She began dialing, putting the phone on speaker so we could both hear. As the phone rang my heart started beating faster and faster, trying to anticipate how he would react.

"Jessica, how are you?" her dad answered.

"I'm good, dad. I'm sorry it's been so long since I've called," Jess apologized.

"Oh, that's okay. I understand that you have a busy life. So tell me, what's new with you?" he asked.

Jess looked over at me and smiled, squeezing my hand.

"Well, actually I called to tell you that I have a boyfriend now," she told her father.

"Wow, really? It's been a while, hasn't it? Since college?" he asked.

I couldn't help but laugh at how blunt her dad was, but I tried to contain myself. I didn't know the full extent of her dating history. All Jess told me that it had been a while since she'd been with a guy.

"Yes, dad, it has been a long time," Jess confirmed.

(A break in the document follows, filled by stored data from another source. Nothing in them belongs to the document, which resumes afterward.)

Lemma ps2_raw_spec k c :
  ring_ok (ps2Kbd (k_dev k)) →
  ∃ r, ps2_raw c k = Ok (tt, with_ps2Kbd r k) ∧ ring_ok r ∧
    contents r = (if Z.of_nat (length (contents (ps2Kbd (k_dev k)))) <? 255
                  then contents (ps2Kbd (k_dev k)) ++ [c] else contents (ps2Kbd (k_dev k))).
Proof.
  intros Ho. set (r := ps2Kbd (k_dev k)) in *. unfold ps2_raw, get_ps2Kbd, put_ps2Kbd, bind, gets. fold r.
  rewrite length_contents. pose proof (full_ring r Ho) as Hfull.
  assert (0 <= rlen r < 256) by (unfold rlen; apply Z.mod_pos_bound; lia).
  destruct (Z.eqb_spec (u8 (rg_write r + 1)) (rg_read r)) as [E|E]; cbn [negb].
  - exists r. split_and!; [by destruct k as [? ? ? ? ? ? ? ? ? []]|done|].
    rewrite (proj2 (Z.ltb_ge _ _)); [done|]. apply Hfull in E. lia.
  - assert (rlen r ≠ 255) by (intros H'; by apply Hfull in H'). assert (rlen r < 255) as Hlt by lia.
    exists (push_ring c r). destruct (push_ring_ok r c Ho Hlt) as [Ho' Hc]. split_and!; [done..|].
    by rewrite (proj2 (Z.ltb_lt _ _) Hlt).
Qed.

(** * The interrupt handler *)

Section isr.
Context (FB_WIDTH FB_HEIGHT : Z) (HW : 0 < FB_WIDTH < 2 ^ 30) (HH : 0 < FB_HEIGHT < 2 ^ 30).

(** Every index the handler uses is in bounds, and the cursor is on the screen. *)
Record dev_ok (d : dev_t) : Prop := mk_dev_ok {
  do_kbd : ring_ok (keyboard d);
  do_ps2 : ring_ok (ps2Kbd d);
  do_ptr : 0 <= mouse_ptr d < 3;
  do_buf : length (mouse_buffer d) = 4%nat;
  do_x : 0 <= cursor_x d < FB_WIDTH;
  do_y : 0 <= cursor_y d < FB_HEIGHT
}.

(** The handler changes devices only. *)
Definition dev_step (n : Z) (k k' : kernel) : Prop :=
  ∃ d, k' = set_dev k d ∧ dev_ok d ∧ ps2InteruptsTriggered d = ps2InteruptsTriggered (k_dev k) + n.

Set Default Proof Using "All".

Lemma ps2_raw_dev k c :
  dev_ok (k_dev k) → wp (ps2_raw c) k (λ _ k', dev_step 0 k k').
Proof.
  intros Hd. destruct (ps2_raw_spec k c (do_ps2 _ Hd)) as (r & H & Ho & _). eapply wp_ok; [exact H|].
  eexists. split_and!; [done| |cbn; lia]. by destruct Hd.
Qed.

Lemma dev_step_trans n m k k1 k2 : dev_step n k k1 → dev_step m k1 k2 → dev_step (n + m) k k2.
Proof. intros (d1 & -> & H1 & E1) (d2 & -> & H2 & E2). exists d2. split_and!; [done..|]. cbn in *. lia. Qed.

(** A change of devices followed by the raw buffer. *)
Lemma then_raw k c n d :
  dev_ok d → ps2InteruptsTriggered d = ps2InteruptsTriggered (k_dev k) + n →
  wp (ps2_raw c) (set_dev k d) (λ _ k', dev_step n k k').
Proof.
  intros Hd Hn. eapply wp_mono; [by apply ps2_raw_dev|]. intros u k' H.
  replace n with (n + 0) by lia. eapply dev_step_trans; [|exact H]. by exists d.
Qed.

Lemma set_dev_set k d d' : set_dev (set_dev k d) d' = set_dev k d'.
Proof. done. Qed.

Lemma ps2_key_dev k c :
  dev_ok (k_dev k) → can_lock keyboard_buffer_lock k →
  0 <= ps2InteruptsTriggered (k_dev k) < 2 ^ 31 - 1 →
  wp (ps2_key c) k (λ _ k', dev_step 1 k k').
Proof.
  intros Hd Hl Hc. unfold ps2_key. apply wp_bind, wp_gets, wp_bind.
  eapply wp_ok; [apply checked_ok; cbn; lia|]. apply wp_bind, wp_modify.
  destruct (c =? 0xE0); [|destruct (c =? 0x2A); [|destruct (c =? 0xAA); [|destruct (bit c 0x80)]]].
  1-3: apply wp_bind, wp_modify; rewrite !set_dev_set; apply then_raw; [by destruct Hd|done].
  { apply then_raw; [by destruct Hd|done]. }
  set (k1 := set_dev k _). apply wp_bind.
  destruct (push_spec k1 (if negb (shiftPressed (k_dev k) =? 0) then asciiShift c else asciiNoShift c)) as (r & H & Ho & _);
    [done|by destruct Hd|]. eapply wp_ok; [exact H|]. apply wp_bind.
  destruct (extended (k_dev k) =? 1); wp_step; unfold with_keyboard, k1; rewrite !set_dev_set; apply then_raw; (done || by destruct Hd).
Qed.
(* ===== verification/SchedInv.v ===== *)
(** Correctness of the scheduler: the ring of threads, the choice of the next
    thread, the save and restore of its context, and the reaper's list. *)
From stdpp Require Import base tactics list gmap sets strings.
From Stdlib Require Import ZArith Lia.
From S2P Require Import Prelude Bits State Spinlock Pmm Heap Vmm Vma Libc Sched.

#[local] Arguments spinlock_unlock : simpl never.
#[local] Arguments spinlock_unlock_nil : simpl never.

(** * Linked threads *)

(** The threads [l] are linked in order and the last one leads to [z]. *)
Fixpoint path (tab : gmap Z thread) (l : list Z) (z : Z) : Prop :=
  match l with
  | [] => True
  | a :: l' => (∃ t, tab !! a = Some t ∧ next_thread t = hd z l') ∧ path tab l' z
  end.

Lemma path_app tab l1 l2 z : path tab (l1 ++ l2) z ↔ path tab l1 (hd z l2) ∧ path tab l2 z.
Proof.
  induction l1 as [|a l1 IH]; cbn [app path]; [tauto|]. rewrite IH.
  replace (hd z (l1 ++ l2)) with (hd (hd z l2) l1) by (by destruct l1). tauto.
Qed.

(** Only the links of the members matter. *)
Lemma path_ext tab tab' l z :
  (∀ a t, a ∈ l → tab !! a = Some t → ∃ t', tab' !! a = Some t' ∧ next_thread t' = next_thread t) →
  path tab l z → path tab' l z.
Proof.
  induction l as [|a l IH]; intros H; [done|]. intros [(t & Ht & Hn) Hp]. split.
  - destruct (H a t ltac:(left) Ht) as (t' & ? & ?). exists t'. split; [done|congruence].
  - apply IH; [|done]. intros b u Hb. apply H. by right.
Qed.

Lemma path_lookup tab l z a : path tab l z → a ∈ l → ∃ t, tab !! a = Some t.
Proof.
  induction l as [|b l IH]; [by intros _ ?%not_elem_of_nil|]. intros [(t & Ht & _) Hp] [->|Hin]%elem_of_cons; [by exists t|].
  by apply IH.
Qed.

(** A ring: the first one runs, the last one leads back to it. *)
Record ring_of (k : kernel) (l : list Z) : Prop := mk_ring_of {
  ri_nodup : NoDup l;
  ri_path : path (thread_tab (k_sched k)) l (threads (k_sched k));
  ri_head : ∃ l', l = threads (k_sched k) :: l';
  ri_len : Z.of_nat (length l) < 2 ^ 62;
  ri_null : 0 ∉ l
}.

Definition thread_at (k : kernel) (a : Z) : option thread := thread_tab (k_sched k) !! a.

(** * Reading threads *)

Lemma wp_get_thread k a t (Q : thread → kernel → Prop) :
  thread_at k a = Some t → Q t k → wp (get_thread a) k Q.
Proof. intros Ht HQ. unfold wp, get_thread. unfold thread_at in Ht. by rewrite Ht. Qed.

(** * Skipping sleeping threads *)

Section skip.
Context (elapsed : Z → Z) (Helapsed : ∀ t, 0 <= elapsed t).
Set Default Proof Using "All".

Definition at_thread (k : kernel) (p t : Z) : kernel := set_ms (set_sched k (set_threads (k_sched k) p)) t.

Definition sleeping (k : kernel) (now : Z) (a : Z) : Prop :=
  ∃ t, thread_at k a = Some t ∧ now < sleep_awake_time t.
Definition awake (k : kernel) (now : Z) (a : Z) : Prop :=
  ∃ t, thread_at k a = Some t ∧ sleep_awake_time t <= now.

(** The time after [n] readings of the timer. *)
Definition reading (t0 : Z) (n : nat) : Z := Nat.iter n (λ t, t + elapsed t) t0.

(** The first thread of the candidates [c] that is awake when it is asked. *)
Lemma skip_sleeping_spec k c z pre0 y0 post0 :
  path (thread_tab (k_sched k)) c z → c = pre0 ++ y0 :: post0 → Z.of_nat (length pre0) < 2 ^ 63 →
  awake k (k_ms k) y0 → hd z c = threads (k_sched k) →
  wp (skip_sleeping elapsed) k (λ _ k', ∃ pre y post now t,
    c = pre ++ y :: post ∧ (∀ a, a ∈ pre → sleeping k (k_ms k) a) ∧ awake k now y ∧
    now = reading (k_ms k) (length pre) ∧ k_ms k <= now <= t ∧ k' = at_thread k y t).
Proof.
  intros Hpath Hc Hlen Haw Hhd. unfold skip_sleeping.
  apply (wp_while _ (λ n _ s, ∃ pre rest0 t, c = pre ++ rest0 ++ y0 :: post0 ∧ n = Z.of_nat (length rest0) ∧ (t = reading (k_ms k) (length pre) ∧ k_ms k <= t) ∧
    (∀ a, a ∈ pre → sleeping k (k_ms k) a) ∧ s = at_thread k (hd y0 rest0) t)) with (n := Z.of_nat (length pre0)); [|lia|].
  - intros n [] s Hn (pre & rest0 & t & Hc' & -> & [Hrd Ht] & Hpre & ->).
    apply wp_bind, wp_gets. cbn [at_thread k_sched set_ms set_sched set_threads threads].
    set (cur := hd y0 rest0).
    assert (∃ post, rest0 ++ y0 :: post0 = cur :: post) as [post Hpost] by (destruct rest0; by eexists).
    rewrite Hc', Hpost in Hpath. apply path_app in Hpath as [_ [(u & Hu & Hnext) _]].
    apply wp_bind. apply (wp_get_thread _ _ u); [exact Hu|]. unfold timer_get_ms. do 3 wp_step. cbn [k_ms set_ms at_thread].
    destruct (Z.ltb_spec t (sleep_awake_time u)) as [Hlt|Hge].
    + wp_step. wp_step. destruct rest0 as [|r rest0].
      { cbn in cur. destruct Haw as (v & Hv & Hle). unfold thread_at in Hv. unfold cur in Hu. rewrite Hu in Hv. injection Hv as <-. lia. }
      cbn in Hpost. injection Hpost as <-. exists (Z.of_nat (length rest0)). split; [cbn; lia|].
      exists (pre ++ [cur]), rest0, (t + elapsed t). split_and!; [|done| |specialize (Helapsed t); lia| |].
      * rewrite Hc'. cbn. by rewrite <- app_assoc.
      * rewrite length_app, Nat.add_comm. cbn. by rewrite Hrd.
      * intros a [Ha|Ha]%elem_of_app; [by apply Hpre|]. apply list_elem_of_singleton in Ha as ->. exists u. split; [exact Hu|lia].
      * unfold at_thread, set_ms, set_sched. cbn. do 2 f_equal. rewrite Hnext. by destruct rest0.
    + apply wp_ret. exists pre, cur, post, t, (t + elapsed t).
      split_and!; [by rewrite Hc', Hpost|done|by exists u|done|lia|specialize (Helapsed t); lia|done].
  - exists [], pre0, (k_ms k). split_and!; [done|done|done|lia|by intros a ?%not_elem_of_nil|].
    unfold at_thread. replace (hd y0 pre0) with (threads (k_sched k)); [by destruct k as [? ? ? ? ? ? ? [] ? ?]|].
    rewrite <- Hhd, Hc. by destruct pre0.
Qed.
End skip.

She playfully punched me in the arm, trying to get me to stop laughing.

"What's he like?" her dad asked.

"Well, actually. You've met him..." Jess started to say.

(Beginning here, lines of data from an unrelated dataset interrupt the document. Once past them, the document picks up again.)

(* ===== verification/SchedBoot.v ===== *)
(** A thread that is switched away and back resumes where it was, and concrete
    rings of threads on which the hypotheses of the scheduler's theorems hold. *)
From stdpp Require Import base tactics list gmap sets strings.
From Stdlib Require Import ZArith Lia.
From S2P Require Import Prelude Bits State Spinlock Pmm Heap Vmm Vma Libc Sched SchedInv.

(** * Two switches *)



(** * Concrete kernels *)
Module Threads.
(** A thread in the kernel's address space. *)
Definition mk (id next user sleep state : Z) : thread :=
  mk_thread id 0x5000 0x9000 (0x8000 + id) 0 kernel_pagemap 0 11 0 [] user sleep state next 0 0.

Definition kern (tab : gmap Z thread) (first reap : Z) : kernel :=
  set_cpu (set_sched (set_pagemaps (kernel0 0) {[ kernel_pagemap := mk_pagemap 0x4000 [] [] ]})
    (mk_sched first tab 5 reap first))
    (mk_cpu 0 0x4000 0x1234 0 0 77 [] 0x7fff0 true false false).

Lemma tab_lock tab f r l : can_lock l (kern tab f r).
Proof. split; [cbn; unfold IRQL_DISPATCH; lia|apply not_elem_of_empty]. Qed.

Definition still (t : Z) : Z := 0.
Lemma still_ok t : 0 <= still t.
Proof. done. Qed.

(** Three threads, the second one asleep. *)
Definition tab3 : gmap Z thread :=
  {[ 10 := mk 1 20 1 0 0; 20 := mk 2 30 0 900 0; 30 := mk 3 10 1 0 0 ]}.
Definition k3 : kernel := kern tab3 10 0.

Lemma k3_ring : ring_of k3 [10; 20; 30].
Proof.
  split; [|cbn; split_and!; eauto; eexists; split; reflexivity|by eexists|cbn; lia|].
  - repeat (constructor; [set_solver by lia|]). constructor.
  - set_solver by lia.
Qed.

Lemma tab_pagemaps tab f r l : (∀ a t, tab !! a = Some t → t_pagemap t = kernel_pagemap) → have_pagemaps (kern tab f r) l.
Proof. intros H a t _ Ht. rewrite (H a t Ht). eexists. apply lookup_singleton_eq. Qed.

Lemma tab3_pagemap a t : tab3 !! a = Some t → t_pagemap t = kernel_pagemap.
Proof.
  unfold tab3. intros H. repeat (apply lookup_insert_Some in H as [[<- <-]|[_ H]]; [done|]).
  apply lookup_singleton_Some in H as [<- <-]. done.
Qed.

(** A sleeping thread followed by a dead one. *)
Definition tab4 : gmap Z thread :=
  {[ 10 := mk 1 20 1 0 0; 20 := mk 2 30 1 900 0; 30 := mk 3 40 1 0 THREAD_STATE_REAPING; 40 := mk 4 10 1 0 0 ]}.
Definition k4 : kernel := kern tab4 10 0.

Lemma tab4_pagemap a t : tab4 !! a = Some t → t_pagemap t = kernel_pagemap.
Proof.
  unfold tab4. intros H. repeat (apply lookup_insert_Some in H as [[<- <-]|[_ H]]; [done|]).
  apply lookup_singleton_Some in H as [<- <-]. done.
Qed.

Lemma k4_ring : ring_of k4 [10; 20; 30; 40].
Proof.
  split; [|cbn; split_and!; eauto; eexists; split; reflexivity|by eexists|cbn; lia|].
  - repeat (constructor; [set_solver by lia|]). constructor.
  - set_solver by lia.
Qed.
End Threads.

Lemma schedule_correct_witness :
  ∃ y l k', schedule Threads.still false false Threads.k3 = Ok (tt, k') ∧ ring_of k' (y :: l).
Proof.
  destruct (schedule_correct Threads.still false Threads.k3 10 [20; 30] 30 Threads.still_ok Threads.k3_ring
    (Threads.tab_lock _ _ _ _) (Threads.tab_pagemaps _ _ _ _ Threads.tab3_pagemap))
    as (pre & y & post & now & k' & H1 & _ & _ & _ & _ & H2 & _).
  - intros a Ha. rewrite !elem_of_cons, elem_of_nil in Ha. destruct Ha as [->|[->|[->|[]]]]; (eexists; split; [reflexivity|done]).
  - set_solver.
  - eexists. split; [reflexivity|cbn; lia].
  - exists y, (post ++ pre), k'. split; [exact H1|exact H2].
Defined.

(** The thread that is awake gets the processor. *)
Example schedule_skips_sleeper :
  match schedule Threads.still false false Threads.k3 with
  | Ok (_, k') => threads (k_sched k') = 30 ∧ c_rsp (k_cpu k') = 0x8000 + 3 + 56
  | _ => False
  end.
Proof. vm_compute. split; reflexivity. Qed.

Lemma schedule_collects_dead_witness :
  ∃ k', schedule Threads.still false false
      (Threads.kern {[ 10 := Threads.mk 1 30 1 0 0; 30 := Threads.mk 3 40 1 0 THREAD_STATE_REAPING; 40 := Threads.mk 4 10 1 0 0 ]} 10 0)
      = Ok (tt, k') ∧ ring_of k' [40; 10] ∧ reap_list k' [30].
Proof.
  set (tab := {[ 10 := Threads.mk 1 30 1 0 0; 30 := Threads.mk 3 40 1 0 THREAD_STATE_REAPING; 40 := Threads.mk 4 10 1 0 0 ]} : gmap Z thread).
  destruct (schedule_collects_dead Threads.still false (Threads.kern tab 10 0) 10 [30] [40] 40 [10] []) as (k' & H1 & H2 & H3 & _).
  - exact Threads.still_ok.
  - split; [repeat (constructor; [set_solver by lia|]); constructor|cbn; split_and!; eauto; eexists; split; reflexivity|by eexists|cbn; lia|set_solver by lia].
  - reflexivity.
  - discriminate.
  - apply Threads.tab_lock.
  - apply not_elem_of_empty.
  - apply Threads.tab_pagemaps. intros a t H. unfold tab in H.
    repeat (apply lookup_insert_Some in H as [[<- <-]|[_ H]]; [done|]). apply lookup_singleton_Some in H as [<- <-]. done.
  - intros a Ha. apply list_elem_of_singleton in Ha as ->. eexists. split; reflexivity.
  - eexists. split; [reflexivity|cbn; lia].
  - eexists. split; [reflexivity|done].
  - split; reflexivity.
  - intros a _. apply not_elem_of_nil.
  - intros a Ha. apply list_elem_of_singleton in Ha as ->. lia.
  - exists k'. split; [exact H1|split; [exact H2|exact H3]].
Defined.

Lemma link_thread_correct_witness :
  ∃ k', link_thread true 40 (Threads.kern (<[40 := Threads.mk 4 0 1 0 0]> Threads.tab3) 10 0) = Ok (tt, k') ∧ ring_of k' [10; 40; 20; 30].
Proof.
  set (k := Threads.kern (<[40 := Threads.mk 4 0 1 0 0]> Threads.tab3) 10 0).
  destruct (proj1 (link_thread_correct k 40 (Threads.mk 4 0 1 0 0) (Threads.tab_lock _ _ _ _) eq_refl ltac:(lia)) 10 [20; 30])
    as (k' & H1 & H2 & _).
  - split; [repeat (constructor; [set_solver by lia|]); constructor|cbn; split_and!; eauto; eexists; split; reflexivity|by eexists|cbn; lia|set_solver by lia].
  - set_solver by lia.
  - cbn; lia.
  - exists k'. split; [exact H1|exact H2].
Defined.

(** Thread 20 sleeps between the running thread and the dead thread 30. *)
Lemma schedule_loses_sleeper_witness :
  ∃ k', schedule Threads.still false false Threads.k4 = Ok (tt, k') ∧ ring_of k' [40; 10] ∧ reap_list k' [30] ∧ thread_at k' 20 = thread_at Threads.k4 20.
Proof.
  destruct (schedule_loses_sleeper Threads.still false Threads.k4 10 [20] [30] [40] 40 [10] []) as (k' & H1 & H2 & H3 & H4).
  - exact Threads.still_ok.
  - exact Threads.k4_ring.
  - reflexivity.
  - discriminate.
  - apply Threads.tab_lock.
  - apply not_elem_of_empty.
  - apply Threads.tab_pagemaps, Threads.tab4_pagemap.
  - intros [|i] a Ha; [|done]. injection Ha as <-. eexists. split; [reflexivity|cbn; lia].
  - intros a Ha. apply list_elem_of_singleton in Ha as ->. eexists. split; reflexivity.
  - eexists. split; [reflexivity|cbn; lia].
  - eexists. split; [reflexivity|done].
  - split; reflexivity.
  - intros a _. apply not_elem_of_nil.
  - intros a Ha. apply list_elem_of_singleton in Ha as ->. lia.
  - exists k'. split; [exact H1|split; [exact H2|split; [exact H3|exact (proj2 (proj2 (H4 20 ltac:(left))))]]].
Defined.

"Oh, is it that Brian guy, the one that used to be a fireman?" her dad immediately asked.

I was a little shocked when he said my name right away. I didn't know if that was a good thing or a bad thing. I had met her dad a few times, the first being at Thanksgiving a few years ago. I didn't know what he would think about me dating Jess, but I guess I was about to find out.

"Yes, dad. It's Brian," Jess confirmed. She looked over at me, with a huge smile on her face.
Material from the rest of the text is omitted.